Go from the first line below to the one with "pose proof (rdOK_stream_bytes" and print each line exactly.

[DATA SUPPLIED Boundary: Start]

(** The message's bytes in the buffer. *)
Lemma fetched_msg s s1 off b :
  fetched s s1 off → rxBuf (rx s1) = Some b →
  ∃ t, @idx ConnErr Z b off = Ok t ∧ msgAt s !! 0%nat = Some t ∧
    slice (E := ConnErr) b (off + headerLen) (off + msgLen (stream s)) = Ok (drop 3 (msgAt s)) ∧
    bytes_ok (drop 3 (msgAt s)) ∧ zlen (drop 3 (msgAt s)) = msgLen (stream s) - headerLen.
Proof.
  intros (Hok & _ & _ & _ & Ho & Hn & [Hc1 Hc2] & (b' & Hb' & Hsl) & Hst) Hb.
  rewrite Hb' in Hb. injection Hb as ->. rewrite <- Hn in Hsl. fold (msgAt s) in Hsl, Hst.
  pose proof (rdOK_stream_bytes _ Hok) as Hsb.
  pose proof (ok_rx _ Hok) as [Hbuf (_ & Hmx) _ _]. rewrite Hb' in Hbuf. destruct Hbuf as [Hbl Hbb].
  unfold slice in Hsl. case_decide as Hd; [|done]. injection Hsl as Hsl.
  set (t := msgLen (stream s)) in *.
  assert (zlen (msgAt s) = t) as Hz by (rewrite <- Hsl; unfold zlen in *; rewrite length_take, length_drop; lia).
  assert (headerLen ≤ t) as Ht.
  { destruct (decide (headerLen ≤ t)); [done|]. unfold t, msgLen in *.
    assert (bytes_ok (take 2 (drop 1 (msgAt s ++ stream s1)))) as Hx.
    { apply Forall_take, Forall_drop, Forall_app. split; [|done]. rewrite <- Hsl. by apply Forall_take, Forall_drop. }
    rewrite <- Hst in Hx. pose proof (be_val_bound _ Hx). lia. }
  unfold headerLen in *.
  destruct (idx_ok (E := ConnErr) b off) as (v & Hv & _); [lia|]. exists v. split_and!; [done|..].
  - unfold idx in Hv. rewrite decide_True in Hv by lia.
    rewrite <- Hsl, lookup_take_lt, lookup_drop by lia. rewrite Nat.add_0_r.
    destruct (b !! Z.to_nat off); by simplify_eq.
  - destruct (slice_ok (E := ConnErr) b (off + 3) (off + t)) as (x & -> & _ & ->); [lia..|].
    rewrite <- Hsl, skipn_firstn_comm, drop_drop. f_equal. f_equal; [lia|f_equal; lia].
  - rewrite <- Hsl. by apply Forall_drop, Forall_take, Forall_drop.
  - unfold zlen in *. rewrite length_drop. lia.
Qed.

Lemma decryptLocked_spec s s1 off key k :
  fetched s s1 off → rxCipher (rx s) = Some key → rxNonce (rx s) = nonceOf k → 0 ≤ k < 2 ^ 64 →
  ∃ r s2, decryptLocked (off, msgLen (stream s)) s1 = (r, s2) ∧ rdOK s2 ∧ stream s2 = stream s1 ∧
    errs s2 = errs s ∧ decrypted s s2 key k r.
Proof.
  intros Hf Hkey Hno Hk. pose proof Hf as (Hok & [Hc1 Hn1] & He & Hp & Ho & Hnx & Hcm & (b & Hb & _) & Hst).
  destruct (fetched_msg _ _ _ _ Hf Hb) as (t & Hidx & Ht & Hsl & Hctb & Hctl).
  pose proof (ok_rx _ Hok) as [Hbuf (Hb1 & Hb2) _ _]. rewrite Hb in Hbuf. destruct Hbuf as [Hbl Hbb].
  unfold decryptLocked. rewrite run_get, Hb, run_deref. cbn [fst snd]. rewrite Hidx, run_lift.
  case_decide as Hty.
  { do 2 eexists. split; [done|]. split_and!; try done. by econstructor. }
  assert (t = msgTypeRecord) as -> by (by destruct (decide (t = msgTypeRecord))).
  rewrite Hsl, run_lift, Hn1, Hno, nonceOf_valid by done. case_bool_decide as Hv; cbn [negb].
  2: { do 2 eexists. split; [done|]. split_and!; try done. constructor; [unfold invalidNonce in *; lia|done]. }
  rewrite Hc1, Hkey, run_deref, nonceOf_incr, run_lift, run_modify by lia.
  unfold invalidNonce in Hv.
  destruct (Open key (nonceOf k) (drop 3 (msgAt s)) []) as [p|] eqn:HO.
  - pose proof (Open_length _ _ _ _ _ HO) as Hpl. pose proof (Open_bytes _ _ _ _ _ Hctb HO) as Hpb.
    unfold Overhead in Hpl. pose proof (zlen_nonneg p). unfold headerLen in *.
    assert (put (E := ConnErr) b (off + 3) p =
            Ok (take (Z.to_nat (off + 3)) b ++ p ++ drop (Z.to_nat (off + 3) + length p) b)) as Hput
      by (apply put_ok; lia).
    set (b' := take _ b ++ _) in Hput. rewrite Hput, run_lift. do 2 eexists. split; [done|].
    split_and!; try done.
    + apply (rdOK_set s1); [done|]. split; cbn; [|done|lia|exists (k + 1); split; [lia|done]].
      split; [by rewrite (put_zlen _ _ _ _ Hput)|exact (put_bytes _ _ _ _ Hbb Hpb Hput)].
    + unfold stream, data. cbn. f_equal. unfold pending. cbn. rewrite Hb, !skipn_firstn_comm.
      by rewrite (put_drop _ _ _ _ _ Hput) by lia.
    + eapply (dec_ok _ _ _ _ p); try done; cbn; try congruence.
      unfold plain. cbn. rewrite <- (put_read _ _ _ _ Hput) at 2. f_equal. unfold zlen. lia.
  - do 2 eexists. split; [done|]. split_and!; try done.
    + apply (rdOK_set s1); [done|]. split; cbn; [|done|lia|exists (k + 1); split; [lia|done]]. by rewrite Hb.
    + by apply dec_open.
Qed.
(* ===== verification/Noise.v ===== *)
(** * The handshake of the control protocol

    [control/controlbase/handshake.go] and [messages.go]: Noise IK between a node
    and its control server, ending in a [Conn] on either side, with the machine
    keys of [types/key/machine.go].

    Curve25519, BLAKE2s and HKDF are not part of the sources: they are the class
    [NoisePrims], next to the cipher of [ControlConn].  A fresh key is an argument
    (the random bytes it is made from).  The deadlines are left out. *)

From S2P Require Import Prelude GoStd Bytes ControlConn.

(** ** The primitives *)
Class NoisePrims := {
  (** [curve25519.X25519(priv, pub)]; [None] is its error. *)
  X25519 : bytes → bytes → option bytes;
  (** [curve25519.ScalarBaseMult]. *)
  ScalarBaseMult : bytes → bytes;
  (** [blake2s.Sum256]. *)
  blake2s : bytes → bytes;
  (** The first two 32-byte blocks of [hkdf.New(newBLAKE2s, secret, salt, nil)]. *)
  hkdf2 : bytes → bytes → bytes * bytes
}.
Class NoiseLaws (np : NoisePrims) := {
  (** Diffie-Hellman, and no error between two keys that were generated. *)
  X25519_comm a b : X25519 a (ScalarBaseMult b) = X25519 b (ScalarBaseMult a);
  X25519_ok a b : is_Some (X25519 a (ScalarBaseMult b));
  ScalarBaseMult_length a : length (ScalarBaseMult a) = 32%nat;
  ScalarBaseMult_bytes a : bytes_ok (ScalarBaseMult a)
}.

(** ** Machine keys *)
Definition zeroKey : bytes := replicate 32 0.

(** [clamp25519Private] *)
Definition clamp25519Private {E} (b : bytes) : res E bytes :=
  b0 ← idx b 0;
  b ← put b 0 [Z.land b0 248];
  b31 ← idx b 31;
  put b 31 [Z.lor (Z.land b31 127) 64].

(** [NewMachine], from the 32 bytes [rnd] of the random source. *)
Definition NewMachine {E} (rnd : bytes) : res E bytes := clamp25519Private rnd.

Section noise.
Context {ae : AEAD} {np : NoisePrims}.

Definition Public {E} (k : bytes) : res E bytes :=
  if decide (k = zeroKey) then Panic else Ok (ScalarBaseMult k).

Definition MachinePublicFromRaw32 {E} (raw : bytes) : res E bytes :=
  if decide (length raw ≠ 32%nat) then Panic else Ok raw.

(** ** Errors *)
Inductive HsErr : Type :=
  | HsDH (step : string)            (* computing es, ss, ee, se *)
  | HsNet (e : NetErr)              (* reading or writing *)
  | HsUnexpectedEOF
  | HsType (t : Z)                  (* unexpected response message type *)
  | HsServerError (msg : bytes)
  | HsLength (n : Z)                (* wrong length received for handshake response *)
  | HsSize                          (* plaintext is wrong size for given ciphertext *)
  | HsDecrypt (what : string)
  | HsRefused (msg : string).       (* refused client handshake *)

(** ** Messages: [messages.go] *)
Definition initiationHeaderLen : Z := 5.
Definition initiationLen : Z := 101.
Definition responseLen : Z := 51.

Definition mkInitiationMessage (protocolVersion : Z) : res HsErr bytes :=
  let ret := replicate (Z.to_nat initiationLen) 0 in
  ret ← put_be 2 ret 0 (u16 protocolVersion);
  ret ← put ret 2 [msgTypeInitiation];
  put_be 2 ret 3 (u16 (initiationLen - initiationHeaderLen)).
Definition initVersion (m : bytes) : res HsErr Z := get_be 2 m 0.
Definition initType (m : bytes) : res HsErr Z := idx m 2.
Definition initLength (m : bytes) : res HsErr Z := get_be 2 m 3.
(** The slices of a message: their offset and their end. *)
Definition initEphemeralPub : Z * Z := (initiationHeaderLen, initiationHeaderLen + 32).
Definition initMachinePub : Z * Z := (initiationHeaderLen + 32, initiationHeaderLen + 32 + 48).
Definition initTag : Z * Z := (initiationHeaderLen + 32 + 48, initiationLen).

Definition mkResponseMessage : res HsErr bytes :=
  let ret := replicate (Z.to_nat responseLen) 0 in
  ret ← put ret 0 [msgTypeResponse];
  put_be 2 ret 1 (u16 (responseLen - headerLen)).
Definition respType (m : bytes) : res HsErr Z := idx m 0.
Definition respLength (m : bytes) : res HsErr Z := get_be 2 m 1.
Definition respEphemeralPub : Z * Z := (headerLen, headerLen + 32).
Definition respTag : Z * Z := (headerLen + 32, responseLen).

Definition field (m : bytes) (f : Z * Z) : res HsErr bytes := slice m f.1 f.2.

(** ** The symmetric state *)
Record symmetricState := mkSym { finished : bool; sh : bytes; sck : bytes }.

Definition protocolName : string := "Noise_IK_25519_ChaChaPoly_BLAKE2s".
Definition protocolVersionPrefix : string := "Tailscale Control Protocol v".
Definition protocolVersionPrologue (version : Z) : bytes :=
  str_bytes (protocolVersionPrefix +:+ Itoa version).

Definition checkFinished (s : symmetricState) : res HsErr () :=
  if finished s then Panic else Ok ().

Definition zeroSym : symmetricState := mkSym false zeroKey zeroKey.
Definition Initialize (s : symmetricState) : res HsErr symmetricState :=
  checkFinished s;;
  let h := blake2s (str_bytes protocolName) in
  Ok (mkSym (finished s) h h).

Definition MixHash (data : bytes) (s : symmetricState) : res HsErr symmetricState :=
  checkFinished s;;
  Ok (mkSym (finished s) (blake2s (sh s ++ data)) (sck s)).

(** A [singleUseCHP] is its key until it has been used. *)
Definition singleUseCHP : Type := option bytes.

(** [step] names the computation in the error its callers wrap. *)
Definition MixDH (step : string) (priv pub : bytes) (s : symmetricState)
    : res HsErr (singleUseCHP * symmetricState) :=
  checkFinished s;;
  keyData ← of_option (HsDH step) (X25519 priv pub);
  let r := hkdf2 keyData (sck s) in
  Ok (Some r.2, mkSym (finished s) (sh s) r.1).

Definition chpSeal (c : singleUseCHP) (plaintext ad : bytes) : res HsErr bytes :=
  match c with
  | None => Panic
  | Some key => Ok (Seal key (replicate NonceSize 0) plaintext ad)
  end.
Definition chpOpen (what : string) (c : singleUseCHP) (ciphertext ad : bytes) : res HsErr bytes :=
  match c with
  | None => Panic
  | Some key => of_option (HsDecrypt what) (Open key (replicate NonceSize 0) ciphertext ad)
  end.

(** [EncryptAndHash(cipher, ciphertext, plaintext)], where [ciphertext] is the
    field [f] of the message [m]: the message with the field filled in. *)
Definition EncryptAndHash (c : singleUseCHP) (m : bytes) (f : Z * Z) (plaintext : bytes) (s : symmetricState)
    : res HsErr (bytes * symmetricState) :=
  checkFinished s;;
  if decide (f.2 - f.1 ≠ zlen plaintext + Overhead) then Panic
  else
    ret ← chpSeal c plaintext (sh s);
    m ← put m f.1 ret;
    s ← MixHash ret s;
    Ok (m, s).

(** [DecryptAndHash(cipher, plaintext, ciphertext)] with [len(plaintext) = n]. *)
Definition DecryptAndHash (what : string) (c : singleUseCHP) (n : Z) (ciphertext : bytes) (s : symmetricState)
    : res HsErr (bytes * symmetricState) :=
  checkFinished s;;
  if decide (zlen ciphertext ≠ n + Overhead) then Err HsSize
  else
    p ← chpOpen what c ciphertext (sh s);
    s ← MixHash ciphertext s;
    Ok (p, s).

Definition Split (s : symmetricState) : bytes * bytes * symmetricState :=
  let r := hkdf2 [] (sck s) in
  (r.1, r.2, mkSym true (sh s) (sck s)).

(** ** io.ReadFull on the network *)
Fixpoint readFull (n : nat) (got : bytes) (evs : list RdEvent) : res HsErr (bytes * list RdEvent) :=
  if decide (n ≤ length got)%nat then Ok (got, evs)
  else
    let short (e : NetErr) :=
      if decide (e = NetEOF ∧ got ≠ []) then HsUnexpectedEOF else HsNet e in
    match evs with
    | [] => Err (short NetEOF)
    | e :: es =>
        let need := (n - length got)%nat in
        if decide (length (rdData e) ≤ need)%nat then
          let got' := got ++ rdData e in
          if decide (n ≤ length got')%nat then Ok (got', es)
          else
            match rdErr e with
            | Some err => Err (if decide (err = NetEOF ∧ got' ≠ []) then HsUnexpectedEOF else HsNet err)
            | None => readFull n got' es
            end
        else Ok (got ++ take need (rdData e), mkRd (drop need (rdData e)) (rdErr e) :: es)
    end.

Definition hsWrite (b : bytes) (w : NetWriter) : res HsErr () * NetWriter :=
  match netWrite b w with
  | (Some e, w) => (Err (HsNet e), w)
  | (None, w) => (Ok (), w)
  end.

(** ** The client *)
Definition ClientDeferred (machineKey controlKey : bytes) (protocolVersion : Z) (rnd : bytes)
    : res HsErr (bytes * symmetricState * bytes) :=
  s ← Initialize zeroSym;
  s ← MixHash (protocolVersionPrologue protocolVersion) s;
  s ← MixHash controlKey s;
  init ← mkInitiationMessage protocolVersion;
  machineEphemeral ← NewMachine rnd;
  machineEphemeralPub ← Public machineEphemeral;
  init ← put init initEphemeralPub.1 machineEphemeralPub;
  s ← MixHash machineEphemeralPub s;
  '(cipher, s) ← MixDH "es" machineEphemeral controlKey s;
  machineKeyPub ← Public machineKey;
  '(init, s) ← EncryptAndHash cipher init initMachinePub machineKeyPub s;
  '(cipher, s) ← MixDH "ss" machineKey controlKey s;
  '(init, s) ← EncryptAndHash cipher init initTag [] s;
  Ok (init, s, machineEphemeral).

(** The header of the response, its errors, and its payload. *)
Definition readResponse (inb : list RdEvent) : res HsErr (bytes * list RdEvent) :=
  '(hdr, inb) ← readFull (Z.to_nat headerLen) [] inb;
  t ← respType hdr;
  len ← respLength hdr;
  if decide (t ≠ msgTypeResponse) then
    if decide (t ≠ msgTypeError) then Err (HsType t)
    else
      '(msg, _) ← readFull (Z.to_nat len) [] inb;
      Err (HsServerError msg)
  else if decide (len ≠ responseLen - headerLen) then Err (HsLength len)
  else
    '(payload, inb) ← readFull (Z.to_nat (responseLen - headerLen)) [] inb;
    Ok (hdr ++ payload, inb).

Definition continueClientHandshake (s : symmetricState) (machineKey machineEphemeral controlKey : bytes)
    (protocolVersion : Z) (inb : list RdEvent) : res HsErr (Conn * list RdEvent) :=
  '(resp, inb) ← readResponse inb;
  raw ← field resp respEphemeralPub;
  controlEphemeralPub ← MachinePublicFromRaw32 raw;
  s ← MixHash controlEphemeralPub s;
  '(_, s) ← MixDH "ee" machineEphemeral controlEphemeralPub s;
  '(cipher, s) ← MixDH "se" machineKey controlEphemeralPub s;
  tag ← field resp respTag;
  '(_, s) ← DecryptAndHash "payload" cipher 0 tag s;
  let '(c1, c2, s) := Split s in
  Ok (mkConn protocolVersion controlKey (sh s) (newRx c2) (newTx c1), inb).

(** The continuation [ClientDeferred] returns: it shares [s], which it leaves
    finished whatever the outcome, so that every later use panics. *)
Definition HandshakeContinuation (s : symmetricState) (machineKey machineEphemeral controlKey : bytes)
    (protocolVersion : Z) (inb : list RdEvent) : res HsErr (Conn * list RdEvent) * symmetricState :=
  (continueClientHandshake s machineKey machineEphemeral controlKey protocolVersion inb,
   mkSym true (sh s) (sck s)).

(** [Client]: the initiation is sent, then the handshake continued. *)
Definition Client (machineKey controlKey : bytes) (protocolVersion : Z) (rnd : bytes)
    (inb : list RdEvent) (w : NetWriter) : res HsErr (Conn * list RdEvent) * NetWriter :=
  match ClientDeferred machineKey controlKey protocolVersion rnd with
  | Ok (init, s, eph) =>
      match hsWrite init w with
      | (Ok _, w) => (continueClientHandshake s machineKey eph controlKey protocolVersion inb, w)
      | (Err e, w) => (Err e, w)
      | (Panic, w) => (Panic, w)
      end
  | Err e => (Err e, w)
  | Panic => (Panic, w)
  end.

(** ** The server *)

(** [sendErr]: the error frame, and the error the caller returns. *)
Definition sendErr (msg : string) (w : NetWriter) : HsErr * NetWriter :=
  let b := str_bytes msg in
  let b := if decide (2 ^ 16 ≤ zlen b) then take (Z.to_nat (2 ^ 16)) b else b in
  let hdr := msgTypeError :: be_bytes 2 (u16 (zlen b)) in
  match netWrite hdr w with
  | (Some e, w) => (HsNet e, w)
  | (None, w) =>
      match netWrite b w with
      | (Some e, w) => (HsNet e, w)
      | (None, w) => (HsRefused msg, w)
      end
  end.

(** The initiation, given or read, checked as far as its header goes; an error
    message to the client is [inr]. *)
Definition readInit (optionalInit : option bytes) (inb : list RdEvent)
    : res HsErr (bytes * Z * list RdEvent + string) :=
  let check (m : bytes) (k : Z → res HsErr (bytes * Z * list RdEvent + string)) :=
    clientVersion ← initVersion m;
    t ← initType m;
    if decide (t ≠ msgTypeInitiation) then Ok (inr "unexpected handshake message type")
    else
      len ← initLength m;
      if decide (len ≠ initiationLen - initiationHeaderLen) then Ok (inr "wrong handshake initiation length")
      else k clientVersion in
  match optionalInit with
  | Some m =>
      if decide (zlen m ≠ initiationLen) then Ok (inr "wrong handshake initiation size")
      else check m (λ v, Ok (inl (m, v, inb)))
  | None =>
      '(hdr, inb) ← readFull (Z.to_nat initiationHeaderLen) [] inb;
      check hdr (λ v,
        '(payload, inb) ← readFull (Z.to_nat (initiationLen - initiationHeaderLen)) [] inb;
        Ok (inl (hdr ++ payload, v, inb)))
  end.

(** The rest of the handshake: the response and the connection. *)
Definition serverHandshake (controlKey rnd init : bytes) (clientVersion : Z)
    : res HsErr (bytes * Conn) :=
  s ← Initialize zeroSym;
  s ← MixHash (protocolVersionPrologue clientVersion) s;
  controlKeyPub ← Public controlKey;
  s ← MixHash controlKeyPub s;
  raw ← field init initEphemeralPub;
  machineEphemeralPub ← MachinePublicFromRaw32 raw;
  s ← MixHash machineEphemeralPub s;
  '(cipher, s) ← MixDH "es" controlKey machineEphemeralPub s;
  ct ← field init initMachinePub;
  '(machineKeyBytes, s) ← DecryptAndHash "machine key" cipher 32 ct s;
  machineKey ← MachinePublicFromRaw32 machineKeyBytes;
  '(cipher, s) ← MixDH "ss" controlKey machineKey s;
  tag ← field init initTag;
  '(_, s) ← DecryptAndHash "initiation tag" cipher 0 tag s;
  resp ← mkResponseMessage;
  controlEphemeral ← NewMachine rnd;
  controlEphemeralPub ← Public controlEphemeral;
  resp ← put resp respEphemeralPub.1 controlEphemeralPub;
  s ← MixHash controlEphemeralPub s;
  '(_, s) ← MixDH "ee" controlEphemeral machineEphemeralPub s;
  '(cipher, s) ← MixDH "se" controlEphemeral machineKey s;
  '(resp, s) ← EncryptAndHash cipher resp respTag [] s;
  let '(c1, c2, s) := Split s in
  Ok (resp, mkConn clientVersion machineKey (sh s) (newRx c1) (newTx c2)).

Definition Server (controlKey rnd : bytes) (optionalInit : option bytes) (inb : list RdEvent) (w : NetWriter)
    : res HsErr (Conn * list RdEvent) * NetWriter :=
  match readInit optionalInit inb with
  | Ok (inr msg) => let '(e, w) := sendErr msg w in (Err e, w)
  | Ok (inl (init, clientVersion, inb)) =>
      match serverHandshake controlKey rnd init clientVersion with
      | Ok (resp, c) =>
          match hsWrite resp w with
          | (Ok _, w) => (Ok (c, inb), w)
          | (Err e, w) => (Err e, w)
          | (Panic, w) => (Panic, w)
          end
      | Err e => (Err e, w)
      | Panic => (Panic, w)
      end
  | Err e => (Err e, w)
  | Panic => (Panic, w)
  end.
End noise.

[DATA SUPPLIED Boundary: End]

▶ [ANSWER BOX]
(** The message's bytes in the buffer. *)
Lemma fetched_msg s s1 off b :
  fetched s s1 off → rxBuf (rx s1) = Some b →
  ∃ t, @idx ConnErr Z b off = Ok t ∧ msgAt s !! 0%nat = Some t ∧
    slice (E := ConnErr) b (off + headerLen) (off + msgLen (stream s)) = Ok (drop 3 (msgAt s)) ∧
    bytes_ok (drop 3 (msgAt s)) ∧ zlen (drop 3 (msgAt s)) = msgLen (stream s) - headerLen.
Proof.
  intros (Hok & _ & _ & _ & Ho & Hn & [Hc1 Hc2] & (b' & Hb' & Hsl) & Hst) Hb.
  rewrite Hb' in Hb. injection Hb as ->. rewrite <- Hn in Hsl. fold (msgAt s) in Hsl, Hst.
  pose proof (rdOK_stream_bytes _ Hok) as Hsb.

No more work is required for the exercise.